Work item - Go over the data and keep only the lines that include "unfold".

Task material -
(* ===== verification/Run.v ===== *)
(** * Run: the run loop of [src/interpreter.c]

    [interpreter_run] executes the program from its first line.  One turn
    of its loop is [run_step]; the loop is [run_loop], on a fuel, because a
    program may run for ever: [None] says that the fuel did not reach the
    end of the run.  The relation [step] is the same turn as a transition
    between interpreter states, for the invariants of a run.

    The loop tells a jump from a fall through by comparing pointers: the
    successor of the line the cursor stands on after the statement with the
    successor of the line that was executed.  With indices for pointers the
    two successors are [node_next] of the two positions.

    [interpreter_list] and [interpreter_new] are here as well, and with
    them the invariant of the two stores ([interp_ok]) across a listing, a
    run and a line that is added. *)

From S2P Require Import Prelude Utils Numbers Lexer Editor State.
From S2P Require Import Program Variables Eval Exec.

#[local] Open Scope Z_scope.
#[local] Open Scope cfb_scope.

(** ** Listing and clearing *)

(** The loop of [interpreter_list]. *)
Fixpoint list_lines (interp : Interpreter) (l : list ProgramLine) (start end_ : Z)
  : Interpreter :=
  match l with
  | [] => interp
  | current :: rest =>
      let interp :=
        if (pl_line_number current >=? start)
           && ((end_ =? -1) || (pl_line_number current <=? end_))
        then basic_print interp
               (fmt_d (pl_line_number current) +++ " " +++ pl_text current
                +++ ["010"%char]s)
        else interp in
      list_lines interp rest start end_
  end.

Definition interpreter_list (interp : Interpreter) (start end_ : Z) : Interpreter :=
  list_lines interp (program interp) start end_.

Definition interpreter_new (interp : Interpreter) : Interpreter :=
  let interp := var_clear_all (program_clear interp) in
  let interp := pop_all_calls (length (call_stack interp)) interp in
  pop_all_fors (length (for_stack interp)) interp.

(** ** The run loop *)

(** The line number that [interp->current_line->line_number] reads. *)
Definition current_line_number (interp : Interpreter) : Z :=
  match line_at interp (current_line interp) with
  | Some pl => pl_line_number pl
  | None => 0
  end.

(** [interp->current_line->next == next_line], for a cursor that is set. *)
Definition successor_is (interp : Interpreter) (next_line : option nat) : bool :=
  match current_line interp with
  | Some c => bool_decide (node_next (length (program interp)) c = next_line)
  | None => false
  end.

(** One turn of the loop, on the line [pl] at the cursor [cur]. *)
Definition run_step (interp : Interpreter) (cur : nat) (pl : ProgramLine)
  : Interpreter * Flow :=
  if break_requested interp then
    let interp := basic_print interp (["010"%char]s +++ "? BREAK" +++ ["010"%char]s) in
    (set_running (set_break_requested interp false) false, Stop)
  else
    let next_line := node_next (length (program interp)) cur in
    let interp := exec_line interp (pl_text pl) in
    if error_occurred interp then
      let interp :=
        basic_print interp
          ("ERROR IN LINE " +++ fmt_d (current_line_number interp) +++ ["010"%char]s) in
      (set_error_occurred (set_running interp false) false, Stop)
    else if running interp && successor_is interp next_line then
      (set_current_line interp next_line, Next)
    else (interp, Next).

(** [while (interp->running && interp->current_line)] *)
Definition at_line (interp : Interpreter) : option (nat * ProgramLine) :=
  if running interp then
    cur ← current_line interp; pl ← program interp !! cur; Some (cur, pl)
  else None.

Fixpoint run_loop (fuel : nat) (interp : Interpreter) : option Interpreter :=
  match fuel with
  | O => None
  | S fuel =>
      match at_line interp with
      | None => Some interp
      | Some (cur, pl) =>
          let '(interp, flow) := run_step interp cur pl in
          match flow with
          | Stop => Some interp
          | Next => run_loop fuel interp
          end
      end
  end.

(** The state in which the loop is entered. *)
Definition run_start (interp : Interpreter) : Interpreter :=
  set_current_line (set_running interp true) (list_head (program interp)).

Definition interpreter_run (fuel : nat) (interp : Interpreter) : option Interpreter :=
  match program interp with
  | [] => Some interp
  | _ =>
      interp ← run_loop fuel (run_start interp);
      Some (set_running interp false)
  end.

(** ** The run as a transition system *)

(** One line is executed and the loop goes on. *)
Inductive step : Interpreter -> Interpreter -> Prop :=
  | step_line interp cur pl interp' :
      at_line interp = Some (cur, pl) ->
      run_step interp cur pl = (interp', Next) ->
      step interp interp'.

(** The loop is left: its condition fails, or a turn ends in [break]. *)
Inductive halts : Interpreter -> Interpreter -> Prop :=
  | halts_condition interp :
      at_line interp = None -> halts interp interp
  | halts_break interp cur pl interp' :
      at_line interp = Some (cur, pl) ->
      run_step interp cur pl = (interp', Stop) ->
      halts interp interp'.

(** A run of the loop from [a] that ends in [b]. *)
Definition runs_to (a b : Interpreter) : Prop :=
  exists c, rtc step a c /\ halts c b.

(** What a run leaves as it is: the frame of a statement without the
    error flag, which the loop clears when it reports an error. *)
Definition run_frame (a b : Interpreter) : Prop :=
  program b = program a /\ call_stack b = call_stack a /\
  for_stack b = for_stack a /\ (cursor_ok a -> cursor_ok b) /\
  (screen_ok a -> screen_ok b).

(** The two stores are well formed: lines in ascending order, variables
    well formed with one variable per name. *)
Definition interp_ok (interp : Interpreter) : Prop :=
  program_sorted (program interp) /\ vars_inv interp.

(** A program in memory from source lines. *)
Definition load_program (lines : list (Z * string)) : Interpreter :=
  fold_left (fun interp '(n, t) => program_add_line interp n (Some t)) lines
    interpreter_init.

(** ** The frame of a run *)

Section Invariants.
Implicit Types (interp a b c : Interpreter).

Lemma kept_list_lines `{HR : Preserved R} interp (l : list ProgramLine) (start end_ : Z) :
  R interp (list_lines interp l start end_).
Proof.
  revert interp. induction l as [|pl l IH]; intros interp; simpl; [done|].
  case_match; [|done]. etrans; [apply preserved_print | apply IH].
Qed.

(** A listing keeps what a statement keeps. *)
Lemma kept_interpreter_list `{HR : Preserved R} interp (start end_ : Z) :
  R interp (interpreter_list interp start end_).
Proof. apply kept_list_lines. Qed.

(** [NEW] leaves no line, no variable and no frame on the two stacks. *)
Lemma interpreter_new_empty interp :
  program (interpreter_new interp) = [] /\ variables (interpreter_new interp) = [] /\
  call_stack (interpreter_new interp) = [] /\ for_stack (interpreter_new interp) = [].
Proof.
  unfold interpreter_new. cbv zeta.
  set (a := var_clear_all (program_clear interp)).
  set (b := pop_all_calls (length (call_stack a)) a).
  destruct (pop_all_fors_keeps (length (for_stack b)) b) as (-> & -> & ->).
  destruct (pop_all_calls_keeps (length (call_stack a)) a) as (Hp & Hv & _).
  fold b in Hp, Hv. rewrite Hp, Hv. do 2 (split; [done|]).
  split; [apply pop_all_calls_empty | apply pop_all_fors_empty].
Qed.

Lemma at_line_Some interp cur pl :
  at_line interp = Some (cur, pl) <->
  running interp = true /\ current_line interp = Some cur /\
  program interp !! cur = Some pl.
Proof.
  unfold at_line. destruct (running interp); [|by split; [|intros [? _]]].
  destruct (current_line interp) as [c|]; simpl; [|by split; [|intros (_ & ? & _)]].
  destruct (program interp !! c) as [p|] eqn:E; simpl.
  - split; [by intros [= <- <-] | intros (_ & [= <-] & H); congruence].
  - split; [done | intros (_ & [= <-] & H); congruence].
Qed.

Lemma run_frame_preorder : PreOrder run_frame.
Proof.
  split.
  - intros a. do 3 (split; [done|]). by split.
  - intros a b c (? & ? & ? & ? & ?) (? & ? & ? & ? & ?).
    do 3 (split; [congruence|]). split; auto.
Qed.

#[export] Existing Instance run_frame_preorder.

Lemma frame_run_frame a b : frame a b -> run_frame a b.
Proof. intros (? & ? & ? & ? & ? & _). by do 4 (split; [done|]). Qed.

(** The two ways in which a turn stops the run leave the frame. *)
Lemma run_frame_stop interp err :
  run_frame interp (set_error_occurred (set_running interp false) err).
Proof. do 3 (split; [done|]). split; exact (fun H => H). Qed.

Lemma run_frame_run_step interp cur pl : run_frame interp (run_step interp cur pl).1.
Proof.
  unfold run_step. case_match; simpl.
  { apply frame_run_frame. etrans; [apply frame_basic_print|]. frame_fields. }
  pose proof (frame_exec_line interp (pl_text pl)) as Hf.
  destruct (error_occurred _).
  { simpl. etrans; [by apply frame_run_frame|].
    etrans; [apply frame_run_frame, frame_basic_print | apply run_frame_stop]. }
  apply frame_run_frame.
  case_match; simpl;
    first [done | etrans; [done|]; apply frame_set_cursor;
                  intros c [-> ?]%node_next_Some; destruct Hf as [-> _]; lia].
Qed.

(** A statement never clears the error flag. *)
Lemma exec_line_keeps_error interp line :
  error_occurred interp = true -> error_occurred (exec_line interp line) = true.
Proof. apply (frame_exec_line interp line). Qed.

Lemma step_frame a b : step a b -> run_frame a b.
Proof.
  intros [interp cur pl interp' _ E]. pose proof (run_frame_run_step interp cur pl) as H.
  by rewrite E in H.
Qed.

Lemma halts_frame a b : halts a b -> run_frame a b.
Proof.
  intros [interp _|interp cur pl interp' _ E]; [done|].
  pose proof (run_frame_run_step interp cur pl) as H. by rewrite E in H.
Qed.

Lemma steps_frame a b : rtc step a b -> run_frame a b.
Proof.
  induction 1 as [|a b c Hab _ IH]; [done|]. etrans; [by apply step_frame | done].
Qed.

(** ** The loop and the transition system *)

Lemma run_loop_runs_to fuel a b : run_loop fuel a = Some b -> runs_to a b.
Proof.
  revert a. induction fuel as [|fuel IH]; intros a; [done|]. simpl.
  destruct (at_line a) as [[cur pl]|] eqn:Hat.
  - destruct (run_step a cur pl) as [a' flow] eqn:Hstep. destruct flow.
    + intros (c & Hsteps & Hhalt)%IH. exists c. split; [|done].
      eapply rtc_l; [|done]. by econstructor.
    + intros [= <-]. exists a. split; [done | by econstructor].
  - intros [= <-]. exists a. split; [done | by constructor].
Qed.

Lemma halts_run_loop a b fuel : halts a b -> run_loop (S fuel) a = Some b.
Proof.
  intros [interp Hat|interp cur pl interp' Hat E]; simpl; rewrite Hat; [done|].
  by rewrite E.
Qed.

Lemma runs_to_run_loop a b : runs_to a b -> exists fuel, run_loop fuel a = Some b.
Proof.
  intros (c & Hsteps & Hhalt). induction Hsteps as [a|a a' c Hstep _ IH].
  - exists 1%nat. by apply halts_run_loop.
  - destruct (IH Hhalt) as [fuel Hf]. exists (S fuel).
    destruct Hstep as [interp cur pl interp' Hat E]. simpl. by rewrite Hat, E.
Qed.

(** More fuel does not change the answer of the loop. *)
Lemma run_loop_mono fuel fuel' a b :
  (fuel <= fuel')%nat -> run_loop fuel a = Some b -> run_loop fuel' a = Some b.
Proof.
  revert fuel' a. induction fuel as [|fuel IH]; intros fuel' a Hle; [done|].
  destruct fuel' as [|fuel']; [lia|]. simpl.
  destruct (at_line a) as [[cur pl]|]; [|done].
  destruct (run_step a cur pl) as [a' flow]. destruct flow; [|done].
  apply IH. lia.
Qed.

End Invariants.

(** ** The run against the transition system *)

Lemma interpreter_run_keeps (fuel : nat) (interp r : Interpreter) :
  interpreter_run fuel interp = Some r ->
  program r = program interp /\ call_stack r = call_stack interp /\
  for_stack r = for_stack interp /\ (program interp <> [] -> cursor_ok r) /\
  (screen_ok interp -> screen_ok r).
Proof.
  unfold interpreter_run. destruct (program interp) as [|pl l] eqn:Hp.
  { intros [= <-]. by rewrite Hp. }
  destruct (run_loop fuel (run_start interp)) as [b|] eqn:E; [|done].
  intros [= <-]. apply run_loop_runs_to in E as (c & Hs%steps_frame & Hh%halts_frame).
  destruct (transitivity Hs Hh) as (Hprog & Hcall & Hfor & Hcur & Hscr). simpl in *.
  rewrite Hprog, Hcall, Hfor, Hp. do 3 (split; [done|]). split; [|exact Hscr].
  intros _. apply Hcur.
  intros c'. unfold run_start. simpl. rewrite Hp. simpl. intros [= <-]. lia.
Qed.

--

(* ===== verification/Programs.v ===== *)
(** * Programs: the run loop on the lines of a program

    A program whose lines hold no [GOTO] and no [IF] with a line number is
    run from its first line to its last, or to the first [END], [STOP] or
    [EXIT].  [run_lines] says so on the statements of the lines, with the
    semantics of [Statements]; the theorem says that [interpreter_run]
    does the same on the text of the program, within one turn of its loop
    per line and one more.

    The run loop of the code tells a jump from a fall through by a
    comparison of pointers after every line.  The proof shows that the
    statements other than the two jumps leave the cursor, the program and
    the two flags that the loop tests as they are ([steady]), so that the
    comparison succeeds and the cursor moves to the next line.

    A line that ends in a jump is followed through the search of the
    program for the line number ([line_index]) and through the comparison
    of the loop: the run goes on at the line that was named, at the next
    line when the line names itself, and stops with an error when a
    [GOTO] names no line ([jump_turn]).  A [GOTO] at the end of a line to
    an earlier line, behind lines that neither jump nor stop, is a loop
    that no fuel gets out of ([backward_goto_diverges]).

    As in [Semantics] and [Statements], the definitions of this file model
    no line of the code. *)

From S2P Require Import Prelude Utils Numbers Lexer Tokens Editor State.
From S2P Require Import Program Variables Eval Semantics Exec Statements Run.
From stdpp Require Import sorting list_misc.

Task solution -
  unfold interpreter_new. cbv zeta.
  unfold at_line. destruct (running interp); [|by split; [|intros [? _]]].
  unfold run_step. case_match; simpl.
  unfold interpreter_run. destruct (program interp) as [|pl l] eqn:Hp.
  intros c'. unfold run_start. simpl. rewrite Hp. simpl. intros [= <-]. lia.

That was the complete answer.